She’d come in on the tail of the comet that Twain departed on in 1910, and had never worn a pair of stereo headphones in her life, but she slipped them on, laid back on the sofa, and listened to all of Klaus Schulze’s Moondawn in one session, with me sitting at her feet, rereading my favorite stories from Ray Bradbury. I heard the tape click off, and she was perfectly still, hardly breathing, with the track of a tear down her temple.

I’ve killed my grandmother with German space music, I thought, but she sat up, wiped her eyes, took off the headphones, and laid them gently on her lap.

“Joe-B,” she said, almost in a whisper, “I’ve just taken the most beautiful journey. I thought I heard a pastor talking, and there were all sorts of electric butterflies and organ music, and then I flew.”

“You flew?”

“I flew up to heaven, and saw angels. That was wonderful, and we flew and flew and I settled down somewhere, and you know who I saw?”

“Who?”

“I saw Anne there. Gosh, Joe, it’s been so long. She says she’s very happy.”

She dabbed at her eye again, then laid my little blue plastic Toshiba at her side and headed into the kitchen to make dinner. I sat there, put my book down, and reached for the player, but I just took the tape out, put it in its little box, and slipped it into my cassette case. You never quite knew when to believe her, but that tape took on a sort of a weight after that, like it had picked up something along the way.

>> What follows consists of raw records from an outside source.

(** C9. [get_or_create_room] returns the room already registered under the
    id when there is one, leaving everything as it is; otherwise it creates
    a room object that did not exist before, empty of members and of state,
    registers it under the id and returns it.  Hence two calls with the same
    id in a row return the same object, and the second changes nothing. *)
Theorem get_or_create_room_spec (rid : string) (now now' : time) (σ : Store) :
  (∀ a, rooms σ !! rid = Some a →
        get_or_create_room rid now σ = (Ok a, σ, [])) ∧
  (rooms σ !! rid = None →
     ∃ a, get_or_create_room rid now σ =
            (Ok a, {| heap := <[a := DocumentRoom_init rid now]> (heap σ);
                      rooms := <[rid := a]> (rooms σ) |},
             [Log (CreatedRoom rid)]) ∧
          heap σ !! a = None ∧
          connections (DocumentRoom_init rid now) = ∅ ∧
          state (DocumentRoom_init rid now) = []) ∧
  (∃ a σ1 t1, get_or_create_room rid now σ = (Ok a, σ1, t1) ∧
              rooms σ1 !! rid = Some a ∧
              get_or_create_room rid now' σ1 = (Ok a, σ1, [])).
Proof.
  split; [|split].
  - intros a Ha. by apply get_or_create_room_present.
  - intros Hn. exists (fresh (dom (heap σ))).
    split; [by apply get_or_create_room_absent|].
    split; [|done]. apply not_elem_of_dom, is_fresh.
  - destruct (rooms σ !! rid) as [a|] eqn:Hl.
    + exists a, σ, []. by rewrite !(get_or_create_room_present _ _ _ a).
    + eexists _, _, _. split; [by apply get_or_create_room_absent|]. simpl.
      split; [by rewrite lookup_insert_eq|].
      apply get_or_create_room_present. simpl. by rewrite lookup_insert_eq.
Qed.
(** Inside the display and inside memory the draw is defined, and XORs
    the sprite bytes, shifted into place, into rows [y0] to [y0 + n - 1]. *)
Lemma decode_DRW_in_bounds :
  let c := chip8_context appstate in
  let n := GET_FOURTH_NIBBLE instruction in
  x0 + 7 <= 63 -> y0 + n - 1 <= 31 -> I c + n <= RAM_SIZE ->
  exists cells',
    decode_instruction instruction appstate
    = Ok (Display_sprite n (GET_SECOND_NIBBLE instruction)
            (GET_THIRD_NIBBLE instruction),
          drawn cells' appstate)
    /\ length cells' = length (display_cells c)
    /\ forall r : nat,
        cells' !! r =
        if decide (y0 <= Z.of_nat r < y0 + n)
        then (fun row =>
                Z.lxor row
                  (sprite_mask (byte_at (RAM c) (I c + (Z.of_nat r - y0)))
                     x0)) <$> display_cells c !! r
        else display_cells c !! r.
Proof.
  intros c n Hx Hy Hi. subst c n.
  destruct (wf_state_inv _ Hwf) as [Hc _].
  destruct DRW_coordinates_bytes as [Hxb Hyb].
  pose proof (fourth_nibble_range instruction) as H4.
  pose proof (wf_I _ Hc) as HI.
  pose proof (wf_RAM_length _ Hc) as HR.
  pose proof (wf_display_length _ Hc) as HD.
  change DISPLAY_CELLS_LEN with 32 in HD.
  destruct (draw_sprite_rows (RAM (chip8_context appstate))
              (I (chip8_context appstate)) x0 y0
              (Z.to_nat (GET_FOURTH_NIBBLE instruction)) 0
              (display_cells (chip8_context appstate)))
    as (cells' & Hrun & Hlen & Hlook); try lia.
  exists cells'. rewrite decode_DRW_start. cbv zeta.
  rewrite Hrun. cbn [bind]. split; [reflexivity|]. split; [exact Hlen|].
  intros r. rewrite Hlook.
  destruct (decide (y0 + 0 <= _ < _)); destruct (decide (y0 <= _ < _));
    first [reflexivity | lia].
Qed.

(** Conversely a draw of at least one row is defined only inside the
    display and inside memory. *)
Lemma decode_DRW_Ok_inv out :
  let c := chip8_context appstate in
  let n := GET_FOURTH_NIBBLE instruction in
  decode_instruction instruction appstate = Ok out ->
  n = 0 \/ (x0 + 7 <= 63 /\ y0 + n - 1 <= 31 /\ I c + n <= RAM_SIZE).
Proof.
  intros c n Hrun. subst c n.
  destruct (wf_state_inv _ Hwf) as [Hc _].
  pose proof (fourth_nibble_range instruction) as H4.
  destruct (decide (GET_FOURTH_NIBBLE instruction = 0)) as [|Hn];
    [now left | right].
  rewrite decode_DRW_start in Hrun. cbv zeta in Hrun.
  apply bind_Ok_inv in Hrun as (cells' & Hloop & _).
  assert (Hinv : forall i s1 s2,
             length s1 = length (display_cells (chip8_context appstate)) ->
             draw_sprite_row (RAM (chip8_context appstate))
               (I (chip8_context appstate)) x0 y0 i s1 = Ok s2 ->
             length s2 = length (display_cells (chip8_context appstate))).
  { intros i s1 s2 H1 H2.
    now rewrite (draw_sprite_row_length _ _ _ _ _ _ _ H2). }
  destruct (for_loop_Ok_inv _ _ _ _ _ _ Hinv eq_refl Hloop
              (GET_FOURTH_NIBBLE instruction - 1) ltac:(lia))
    as (s1 & s2 & Hlen & Hrow).
  unfold draw_sprite_row in Hrow.
  apply bind_Ok_inv in Hrow as (v & Hv & Hrow).
  apply bind_Ok_inv in Hrow as (row & Hr & Hrow).
  apply bind_Ok_inv in Hrow as (row' & Hbits & _).
  apply array_get_Ok in Hv as [_ Hv]. apply lookup_lt_Some in Hv.
  apply array_get_Ok in Hr as [_ Hr]. apply lookup_lt_Some in Hr.
  rewrite Hlen in Hr.
  pose proof (wf_RAM_length _ Hc) as HR.
  pose proof (wf_display_length _ Hc) as HD.
  change DISPLAY_CELLS_LEN with 32 in HD.
  destruct (for_loop_Ok_inv _ (fun _ => True) _ _ _ _
              (fun _ _ _ _ _ => Logic.I) Logic.I Hbits 7 ltac:(lia))
    as (r1 & r2 & _ & Hbit).
  unfold draw_sprite_bit in Hbit.
  destruct (decide (0 <= CHIP8_DISPLAY_WIDTH - 1 - (x0 + 7) < 64))
    as [Hs|]; [|discriminate].
  unfold CHIP8_DISPLAY_WIDTH in Hs.
  destruct DRW_coordinates_bytes as [Hxb Hyb].
  pose proof (wf_I _ Hc) as HI. unfold RAM_SIZE in *. lia.
Qed.
End DRW.

(** ** Fetch *)

Lemma lor_shiftl_8 hi lo :
  0 <= lo < 256 -> Z.lor (Z.shiftl hi 8) lo = 256 * hi + lo.
Proof.
  intros Hlo.
  assert (Hland : Z.land (Z.shiftl hi 8) lo = 0).
  { apply Z.bits_inj'. intros k Hk. rewrite Z.land_spec, Z.bits_0.
    destruct (Z.lt_ge_cases k 8) as [Hlt|Hge].
    - now rewrite Z.shiftl_spec_low.
    - rewrite <- (Z.mod_small lo (2 ^ 8)) by (change (2 ^ 8) with 256; lia).
      rewrite Z.mod_pow2_bits_high by lia. apply andb_false_r. }
  rewrite <- Z.lxor_lor, <- Z.add_nocarry_lxor by exact Hland.
  rewrite Z.shiftl_mul_pow2 by lia. change (2 ^ 8) with 256. lia.
Qed.
(** * SimpleVectorPlotter: ring orientation, path building, layer registry

    A shallow embedding of [code/3_3_2_2_plot_spatial_data.py].

    The file has two halves.  The first half holds the definitions, each
    one a transcription of the Python method of the same name:

    - the pure geometry helpers [_clockwise], [_order_vertices], [_codes]
      and the vertex/code buffers built by [_plot_polygon];
    - the plotting session as explicit state: the layer registry
      [_graphics] (a Python dict), the two artist lists of the axes
      ([lines], [patches]), the artists themselves in an object store
      (registry and axes hold references to the same objects), and the
      rotating colour palette.

    The second half holds the theorems.

    Coordinates are Python integers (unbounded, exact arithmetic),
    modelled by [Z]: every statement over [point] is a statement about
    rings of integer coordinates.  Rings of float coordinates round in
    binary64 and are transcribed apart, in [Float64].  Rings are handled
    by value where a method only reads them or is handed a list nobody
    else holds; [polygon_path_objects] is [_plot_polygon] over rings as
    list objects, with the in-place changes of [_order_vertices] and the
    arrays of numpy.  Python exceptions are values of [exn]; a method
    that may raise returns a [result]. *)

From Stdlib Require Import ZArith Lia Floats.
From stdpp Require Import base option functions strings gmap list.

Local Open Scope Z_scope.

(* ================================================================== *)
(** * Part I: definitions                                              *)
(* ================================================================== *)

(** ** Exceptions *)

(** The built-in exceptions the modelled methods can raise. *)
Inductive exn : Type :=
  | IndexError      (* [seq[0]] on an empty sequence *)
  | KeyError        (* [d[k]] or [del d[k]] on a missing key *)
  | ValueError      (* [list.remove(x)] with [x] not in the list *)
  | AttributeError. (* a method the object's class does not have *)

Inductive result (A : Type) : Type :=
  | Ok (a : A)
  | Raise (e : exn).
Arguments Ok {A} a.
Arguments Raise {A} e.

#[global] Instance exn_eq_dec : EqDecision exn.
Proof. solve_decision. Defined.

#[global] Instance result_ret : MRet result := λ A a, Ok a.
#[global] Instance result_bind : MBind result := λ A B f m,
  match m with
  | Ok a => f a
  | Raise e => Raise e
  end.

(** Python indexing [l[i]]: a negative index counts from the end, an
    index outside the list raises [IndexError]. *)
Definition py_index {A} (l : list A) (i : Z) : result A :=
  let j := if bool_decide (i < 0) then i + Z.of_nat (length l) else i in
  if bool_decide (j < 0) then Raise IndexError
  else match l !! Z.to_nat j with
       | Some a => Ok a
       | None => Raise IndexError
       end.

(** ** Points and the shoelace sum *)

(** A vertex [(x, y)] whose coordinates are Python ints.  Python ints
    are unbounded and their [+], [-], [*] and comparisons are exact,
    which is the arithmetic of [Z].  The methods take floats as well
    (the coordinates OGR hands over are floats); a float ring goes
    through the same statements with every operation rounded to
    binary64, and what is proved over [point] says nothing about it:
    see [Float64] for the float transcription. *)
Definition point : Type := Z * Z.

(** One turn of the loop of [_clockwise]:
    [total += (x - x1) * (y + y1); x1, y1 = x, y]. *)
Definition clockwise_step (acc : Z * point) (p : point) : Z * point :=
  let '(total, (x1, y1)) := acc in
  let '(x, y) := p in
  (total + (x - x1) * (y + y1), (x, y)).

(** The value of [total] when [_clockwise] reaches its [return]:
    the loop over [data[1:]] followed by the wrap-around term back to
    [data[0]].  [data[0]] raises [IndexError] on an empty list. *)
Definition shoelace_total (data : list point) : result Z :=
  match data with
  | [] => Raise IndexError
  | p0 :: rest =>
      let '(total, (x1, y1)) := fold_left clockwise_step rest (0, p0) in
      let '(x, y) := p0 in
      Ok (total + (x - x1) * (y + y1))
  end.

(** [_clockwise(data)]: [return total > 0]. *)
Definition _clockwise (data : list point) : result bool :=
  total ← shoelace_total data;
  Ok (bool_decide (total > 0)).

(** [_order_vertices(data, clockwise)]:
<<
    self._clockwise(data) != clockwise or data.reverse()
    if data[0] != data[-1]:
        data.append(data[0])
    return data
>>
    [a or b] evaluates [b] only when [a] is false, so [data.reverse()]
    runs exactly when [_clockwise(data) == clockwise].  The method
    changes the list it is given and returns that list; the model
    returns the contents the list has on return. *)
Definition _order_vertices (data : list point) (clockwise : bool)
  : result (list point) :=
  cw ← _clockwise data;
  let data := if bool_decide (cw ≠ clockwise) then data else reverse data in
  first ← py_index data 0;
  final ← py_index data (-1);
  if bool_decide (first ≠ final) then Ok (data ++ [first]) else Ok data.

(** ** Path codes *)

(** [Path.MOVETO] (= 1) and [Path.LINETO] (= 2). *)
Inductive code : Type := MOVETO | LINETO.

#[global] Instance code_eq_dec : EqDecision code.
Proof. solve_decision. Defined.

(** [_codes(data)]:
<<
    codes = np.ones(len(data), dtype=np.int) * Path.LINETO
    codes[0] = Path.MOVETO
>>
    The store at index 0 raises [IndexError] on an array of length 0. *)
Definition _codes (data : list point) : result (list code) :=
  let codes := replicate (length data) LINETO in
  match codes !! 0%nat with
  | Some _ => Ok (<[0%nat := MOVETO]> codes)
  | None => Raise IndexError
  end.

(** The two buffers handed to [Path(vertices, codes)]. *)
Record path : Type := Path { vertices : list point; codes : list code }.

(** The pure part of [_plot_polygon(data)]:
<<
    outer = self._order_vertices(data[0], True)
    inner = [self._order_vertices(d, False) for d in data[1:]]
    vertices = np.concatenate([np.asarray(outer)] + [np.asarray(i) for i in inner])
    codes = np.concatenate([self._codes(outer)] + [self._codes(i) for i in inner])
>>
    The rings are taken by value.  This is what the code computes when
    every ring of [data] is its own list object (as [_get_polygon_coords]
    builds them), so that the in-place [reverse]/[append] of one ring is
    not seen through another, and when every coordinate fits the 64-bit
    integers of numpy, so that [np.asarray] and [np.concatenate] keep
    the numbers as they are.  [polygon_path_objects] below transcribes
    the same statements over list objects and arrays, without these two
    assumptions. *)
Definition polygon_path (data : list (list point)) : result path :=
  match data with
  | [] => Raise IndexError
  | d0 :: ds =>
      outer ← _order_vertices d0 true;
      inner ← mapM (λ d, _order_vertices d false) ds;
      outer_codes ← _codes outer;
      inner_codes ← mapM _codes inner;
      Ok (Path (concat (outer :: inner)) (concat (outer_codes :: inner_codes)))
  end.

(** ** Artists and the object store *)

(** The three artist classes the plotter tells apart
    ([mpl.lines.Line2D], [mpl.patches.Polygon], [mpl.patches.PathPatch]).
    [plt.plot] creates [Line2D] artists and [_plot_polygon] creates
    [PathPatch] artists; nothing in the file creates another class, so
    the [else: raise RuntimeError] arm of [hide] and [show] has no input
    and is not part of the model. *)
Inductive artist_class : Type := Line2D | Polygon | PathPatch.

#[global] Instance artist_class_eq_dec : EqDecision artist_class.
Proof. solve_decision. Defined.

(** What an artist draws.  A [Line2D] carries its x and y data, a
    [Polygon] its vertex list, a [PathPatch] its [Path]. *)
Inductive shape : Type :=
  | LineShape (xdata ydata : list Z)
  | PolygonShape (xy : list point)
  | PathShape (p : path).

(** The drawing properties of an artist (colour, line width, marker,
    fill, ...), keyed by property name. *)
Abbreviation style := (gmap string string).

Record artist : Type := Artist { artist_shape : shape; artist_style : style }.

(** [type(graphic)]. *)
Definition type (a : artist) : artist_class :=
  match artist_shape a with
  | LineShape _ _ => Line2D
  | PolygonShape _ => Polygon
  | PathShape _ => PathPatch
  end.

(** [graphic.get_xdata()]: a method of [Line2D] only; the patch classes
    do not have it. *)
Definition get_xdata (a : artist) : result (list Z) :=
  match artist_shape a with
  | LineShape xdata _ => Ok xdata
  | _ => Raise AttributeError
  end.

(** [_same_type(graphic1, graphic2)]:
<<
    if type(graphic1) is not type(graphic2):
        return False
    if type(graphic1) is mpl.patches.Polygon: ## huh?
        return True
    if len(graphic1.get_xdata()) == len(graphic2.get_xdata()):
        return True
    return len(graphic1.get_xdata()) > 1 and len(graphic2.get_xdata()) > 1
>> *)
Definition _same_type (graphic1 graphic2 : artist) : result bool :=
  if bool_decide (type graphic1 ≠ type graphic2) then Ok false
  else if bool_decide (type graphic1 = Polygon) then Ok true
  else
    x1 ← get_xdata graphic1;
    x2 ← get_xdata graphic2;
    if bool_decide (length x1 = length x2) then Ok true
    else
      x1 ← get_xdata graphic1;
      if bool_decide (1 < length x1)%nat then
        x2 ← get_xdata graphic2;
        Ok (bool_decide (1 < length x2)%nat)
      else Ok false.

(** ** Layer names *)

(** A key of the registry: the string the caller chose, or the integer
    the plotter assigns to an unnamed layer. *)
Inductive name : Type :=
  | NStr (s : string)
  | NInt (n : nat).

#[global] Instance name_eq_dec : EqDecision name.
Proof. solve_decision. Defined.

#[global] Instance name_countable : Countable name.
Proof.
  refine (inj_countable'
            (λ n, match n with NStr s => inl s | NInt k => inr k end)
            (λ x, match x with inl s => NStr s | inr k => NInt k end) _).
  by intros [].
Defined.

(** Python truth value of a name: [''] and [0] are false. *)
Definition truthy (n : name) : bool :=
  match n with
  | NStr s => bool_decide (s ≠ "")
  | NInt k => bool_decide (k ≠ 0%nat)
  end.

Every once in a while, I’ll queue up Moondawn and sit down for a nice, quiet listen, and I try real hard to hear my great Aunt Anne’s voice in there, or maybe even my grandmother’s, but it’s not there.

Not yet, at least.

©2010-2017 – Joe Belknap Wall

This story originally appeared in a slightly different form on Metafilter, a collective community of folks sharing the amazing world as we see it.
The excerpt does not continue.